As marcas dolorosas deixadas nas retinas dos amigos foram mitigadas pela visita à imponência arquitetônica da Estação Ciência e pelo deslumbre dos arrecifes de Picãozinho. Mas onde quer que estivessem, a imagem feia insistia na memória, estragando o passeio.
Fazia muito tempo que não andava por aquelas bandas. Não me dá prazer nenhum ver ou mostrar às minhas visitas o resultado de décadas de descaso com o bem público. E se lá de cima, no mirante do farol, com a vista perdida no mar grande, ocorre sempre a idéia da proximidade com a África, é impossível evitar a comparação com os séculos de maus-tratos infligidos ao povo e ao chão do continente do qual nos separamos.
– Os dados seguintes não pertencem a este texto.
(* ===== verification/Stmt2Pool.v ===== *)
(** * Stmt2Pool: the pool of statement callbacks

    Models [src/db/async/stmt2pool.go]: callers with a result channel, named by handles, that are
    reused or deleted. *)
From S2P Require Import Prelude Handle.
From stdpp Require Import gmap sets.
#[local] Open Scope Z_scope.

(** ** [Stmt2CallBackCallerPool] *)
Module Stmt2Pool.

(** [Stmt2Result]. *)
Record Stmt2Result := mkResult { Res : Z; Affected : Z; N : Z }.

(** The channel [pool] with its capacity, the handle table, and the [ExecResult] channel (of
    capacity one) of every caller; [lent] is the history of the handles outside the pool. *)
Record state := mkS {
  size : Z;
  pool : list Z;
  table : Handle.table Z;
  results : gmap Z (option Stmt2Result);
  lent : list Z
}.

Definition NewStmt2CallBackCallerPool (size : Z) (t : Handle.table Z) : go state :=
  if size <? 0 then Panic else Ret (mkS size [] t ∅ []).

(** A pooled handle is taken and its channel drained, or a new caller is made. *)
Definition Get (s : state) : go (Z * Z * state) :=
  match pool s with
  | handle :: rest =>
    c ← Handle.Value (table s) handle;
    Ret (handle, c, mkS (size s) rest (table s) (<[c := None]> (results s)) (handle :: lent s))
  | [] =>
    let c := fresh (dom (results s)) in
    ht ← Handle.NewHandle (table s) c;
    Ret (fst ht, c, mkS (size s) [] (snd ht) (<[c := None]> (results s)) (fst ht :: lent s))
  end.

(** [None] when the goroutine blocks. *)
Definition ExecCall (s : state) (c : Z) (r : Stmt2Result) : option state :=
  match results s !! c with
  | Some None => Some (mkS (size s) (pool s) (table s) (<[c := Some r]> (results s)) (lent s))
  | _ => None
  end.

Definition Put (s : state) (h : Z) : go state :=
  let lent' := filter (fun k => k <> h) (lent s) in
  if zlen (pool s) <? size s then Ret (mkS (size s) (pool s ++ [h]) (table s) (results s) lent')
  else t ← Handle.Delete (table s) h; Ret (mkS (size s) (pool s) t (results s) lent').

(** Handles in the pool and outside it are distinct, valid, and name distinct callers. *)
Record wf (s : state) : Prop := {
  wf_table : Handle.table_wf (table s);
  wf_nodup : NoDup (pool s ++ lent s);
  wf_valid : forall h, h ∈ pool s ++ lent s -> exists c, Handle.handles (table s) !! h = Some c /\ c ∈ dom (results s);
  wf_callers : forall h k c, h ∈ pool s ++ lent s -> k ∈ pool s ++ lent s ->
    Handle.handles (table s) !! h = Some c -> Handle.handles (table s) !! k = Some c -> h = k;
  wf_size : zlen (pool s) <= size s
}.

Lemma Put_wf s h s' : wf s -> h ∈ lent s -> Put s h = Ret s' -> wf s'.
Proof.
  intros [Ht Hnd Hv Hc Hsz] Hh. unfold Put.
  assert (Hsub : forall k, k ∈ filter (fun k => k <> h) (lent s) <-> k ∈ lent s /\ k <> h)
    by (intros k; rewrite list_elem_of_filter; tauto).
  apply NoDup_app in Hnd as (Hn1 & Hn2 & Hn3).
  assert (Hhp : h ∉ pool s) by (intros Hp; by apply (Hn2 h Hp)).
  destruct (Z.ltb_spec (zlen (pool s)) (size s)).
  - intros [= <-]. assert (Hin : forall k, k ∈ (pool s ++ [h]) ++ filter (fun k => k <> h) (lent s) -> k ∈ pool s ++ lent s).
    { intros k. rewrite !elem_of_app, Hsub, list_elem_of_singleton. intros [[?| ->]|[? _]]; tauto. }
    constructor; cbn; [done| | | |rewrite zlen_snoc; lia].
    + rewrite NoDup_app, NoDup_app. split_and!; [done| |apply NoDup_singleton| |by apply NoDup_filter].
      * intros x Hx ->%list_elem_of_singleton. done.
      * intros x. rewrite elem_of_app, list_elem_of_singleton, Hsub. intros [Hx| ->]; [|tauto].
        intros [Hl _]. by apply (Hn2 x).
    + intros k Hk. apply Hv, Hin, Hk.
    + intros a b c Ha Hb. apply Hc; by apply Hin.
  - unfold Handle.Delete. rewrite go_bind_ret. intros [= <-].
    assert (Hin : forall k, k ∈ pool s ++ filter (fun k => k <> h) (lent s) -> k ∈ pool s ++ lent s /\ k <> h).
    { intros k. rewrite !elem_of_app, Hsub. intros [Hk|[? ?]]; [|tauto]. split; [by left|]. by intros ->. }
    constructor; cbn; [by eapply Handle.Delete_wf| | | |done].
    + rewrite NoDup_app. split_and!; [done| |by apply NoDup_filter]. intros x Hx [Hl _]%Hsub. by apply (Hn2 x).
    + intros k Hk. destruct (Hin k Hk) as [Hk' Hne]. rewrite lookup_delete_ne by done. by apply Hv.
    + intros a b c Ha Hb. destruct (Hin a Ha), (Hin b Hb). rewrite !lookup_delete_ne by done. by apply Hc.
Qed.

Lemma Get_wf s h c s' : wf s -> Get s = Ret (h, c, s') -> wf s' /\ h ∉ lent s.
Proof.
  intros [Ht Hnd Hv Hc Hsz]. unfold Get. destruct (pool s) as [|h0 rest] eqn:Ep; cbn [app] in *.
  - destruct (Handle.NewHandle _ _) as [[h1 t1]| | |] eqn:E; [|done..]. rewrite go_bind_ret. intros [= <- <- <-]. cbn.
    destruct (Handle.NewHandle_Ret _ _ _ _ Ht E) as (_ & _ & Hnone & Et).
    pose proof (Handle.NewHandle_wf _ _ _ _ Ht E) as Hwf. subst t1.
    assert (Hnew : h1 ∉ lent s) by (intros Hin; destruct (Hv _ Hin) as (c0 & Hc0 & _); congruence).
    pose proof (is_fresh (dom (results s))) as Hfresh. split; [|done]. constructor; cbn; try done.
    + by apply NoDup_cons.
    + intros k [->|Hk]%elem_of_cons; [exists (fresh (dom (results s))); rewrite lookup_insert_eq; split; [done|set_solver]|].
      destruct (Hv k Hk) as (c0 & Hc0 & Hd). exists c0. rewrite lookup_insert_ne by (by intros ->). split; [done|set_solver].
    + intros a b c Ha Hb. assert (Hold : forall k, k ∈ lent s ->
        (<[h1 := fresh (dom (results s))]> (Handle.handles (table s))) !! k <> Some (fresh (dom (results s)))).
      { intros k Hk. rewrite lookup_insert_ne by (by intros ->). destruct (Hv k Hk) as (c0 & -> & Hd). by intros [= ->]. }
      apply elem_of_cons in Ha as [->|Ha], Hb as [->|Hb]; rewrite ?lookup_insert_eq; [done|..].
      * intros [= <-] Hbk. by destruct (Hold b Hb).
      * intros Hak [= <-]. by destruct (Hold a Ha).
      * rewrite !lookup_insert_ne by congruence. by apply Hc.
  - unfold Handle.Value. destruct (Hv h0) as (c0 & Hc0 & Hd); [left|]. rewrite Hc0, go_bind_ret. intros [= <- <- <-].
    apply NoDup_cons in Hnd as [Hn0 Hnd]. split; [|intros Hin; apply Hn0, elem_of_app; by right].
    assert (Hperm : rest ++ h0 :: lent s ≡ₚ h0 :: rest ++ lent s) by solve_Permutation.
    constructor; cbn [table pool lent size results]; [done|rewrite Hperm; by apply NoDup_cons| | |rewrite zlen_cons in Hsz; lia].
    + intros k Hk. rewrite Hperm in Hk. destruct (Hv k Hk) as (c1 & ? & ?). exists c1. split; [done|]. set_solver.
    + intros a b c Ha Hb. rewrite Hperm in Ha. rewrite Hperm in Hb. by apply Hc.
Qed.

(** A use of the pool: [Get], a callback of the C side on a handle that is out, [Put] of one. *)
Inductive op := OGet | OCall (h : Z) (r : Stmt2Result) | OPut (h : Z).

(** [None]: the operation is not one the clients make, or it blocks or panics. *)
Definition do_op (s : state) (o : op) : option state :=
  match o with
  | OGet => match Get s with Ret (_, _, s') => Some s' | _ => None end
  | OCall h r =>
    if bool_decide (h ∈ lent s) then
      match Handle.Value (table s) h with Ret c => ExecCall s c r | _ => None end
    else None
  | OPut h => if bool_decide (h ∈ lent s) then match Put s h with Ret s' => Some s' | _ => None end else None
  end.

Definition do_ops (s : state) (l : list op) : option state := foldl (fun os o => os ≫= fun s => do_op s o) (Some s) l.

Lemma do_op_wf s o s' : wf s -> do_op s o = Some s' -> wf s'.
Proof.
  intros Hwf. destruct o as [|h r|h]; cbn [do_op].
  - destruct (Get s) as [[[h c] s1]| | |] eqn:E; [|done..]. intros [= <-]. by eapply Get_wf.
  - case_bool_decide; [|done]. destruct (Handle.Value _ _) as [c| | |]; [|done..]. unfold ExecCall.
    destruct (results s !! c) as [[|]|] eqn:Er; [done| |done]. intros [= <-]. destruct Hwf as [Ht Hnd Hv Hc Hsz].
    constructor; cbn; try done. intros k Hk. destruct (Hv k Hk) as (c1 & ? & ?). exists c1. split; [done|]. set_solver.
  - case_bool_decide; [|done]. destruct (Put s h) eqn:E; [|done..]. intros [= <-]. by eapply Put_wf.
Qed.

Lemma do_ops_wf l : forall s s', wf s -> do_ops s l = Some s' -> wf s'.
Proof.
  unfold do_ops. induction l as [|o l IH] using rev_ind; intros s s' Hwf; [by intros [= <-]|].
  rewrite foldl_app. cbn. destruct (foldl _ _ l) as [s1|] eqn:E; [|done]. cbn. intros Ho.
  apply (do_op_wf s1 o s'); [by apply (IH s)|done].
Qed.

(** However the pool was used, [Get] either finds the handles exhausted or returns a handle
    nobody else has, which names the returned caller, whose result channel is empty (a stale
    result of an earlier use is drained); the next callback on it is delivered. *)
Theorem Stmt2Pool_Get n t s0 l s :
  Handle.table_wf t -> NewStmt2CallBackCallerPool n t = Ret s0 -> do_ops s0 l = Some s ->
  Get s = Panic \/
  exists h c s', Get s = Ret (h, c, s') /\ h ∉ lent s /\ Handle.Value (table s') h = Ret c /\
    results s' !! c = Some None /\ (forall k, k ∈ lent s -> Handle.Value (table s') k <> Ret c) /\
    forall r, exists s'', ExecCall s' c r = Some s'' /\ results s'' !! c = Some (Some r).
Proof.
  intros Ht Hnew Hops. assert (Hwf : wf s).
  { apply (do_ops_wf l s0 s); [|done]. revert Hnew. unfold NewStmt2CallBackCallerPool. destruct (Z.ltb_spec n 0); [done|].
    intros [= <-]. constructor; cbn; try done; [constructor|set_solver|set_solver]. }
  destruct (Get s) as [[[h c] s1]| | |] eqn:E; [right|try (by left)..].
  2,3: revert E; unfold Get, Handle.Value, Handle.NewHandle; repeat (case_match; try done).
  exists h, c, s1. split; [done|]. destruct (Get_wf _ _ _ _ Hwf E) as [Hwf1 Hout]. split; [done|].
  assert (Hv : Handle.handles (table s1) !! h = Some c /\ results s1 !! c = Some None /\ lent s1 = h :: lent s).
  { revert E. unfold Get, Handle.Value, Handle.NewHandle. repeat (case_match; try done); intros [= <- <- <-]; cbn;
      rewrite ?lookup_insert_eq; done. }
  destruct Hv as (Hv1 & Hv2 & Hv3). unfold Handle.Value. rewrite Hv1. split; [done|]. split; [done|]. split.
  - intros k Hk. destruct (Handle.handles (table s1) !! k) as [c'|] eqn:Ek; [|done]. intros [= ->].
    destruct Hout. assert (h = k) as ->; [|done].
    apply (wf_callers _ Hwf1 h k c); try done; rewrite Hv3, elem_of_app; right; [left|by right].
  - intros r. unfold ExecCall. rewrite Hv2. eexists. split; [done|]. cbn. by rewrite lookup_insert_eq.
Qed.

Lemma Stmt2Pool_Get_witness :
  exists s, do_ops (mkS 1 [] Handle.empty_table ∅ []) [OGet; OCall 1 (mkResult 7 8 9); OPut 1] = Some s /\
  (Get s = Panic \/
  exists h c s', Get s = Ret (h, c, s') /\ h ∉ lent s /\ Handle.Value (table s') h = Ret c /\
    results s' !! c = Some None /\ (forall k, k ∈ lent s -> Handle.Value (table s') k <> Ret c) /\
    forall r, exists s'', ExecCall s' c r = Some s'' /\ results s'' !! c = Some (Some r)).
Proof.
  eexists. split; [vm_compute; reflexivity|].
  apply (Stmt2Pool_Get 1 Handle.empty_table (mkS 1 [] Handle.empty_table ∅ [])
    [OGet; OCall 1 (mkResult 7 8 9); OPut 1]); [apply Handle.empty_table_wf|reflexivity|vm_compute; reflexivity].
Defined.

End Stmt2Pool.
É muito ruim, chega a ser doloroso, em meio a tanta coisa bonita pra mostrar, ter que expor aos olhos ávidos de beleza de Marina e Cacau, essa ferida que nos enfeia as costas.
Um comentário:
Ronaldo,
O lado bom dessa ferida que nos enfeia as costas é a conscientização... É o olhar com responsabilidade que nos salva.
Uma semente plantada dá sombra para muitos. Quem sabe, Marina e Cacau não saem daqui com a lição de casa feita. As futuras gerações agradeceriam. Sonhar não custa nada!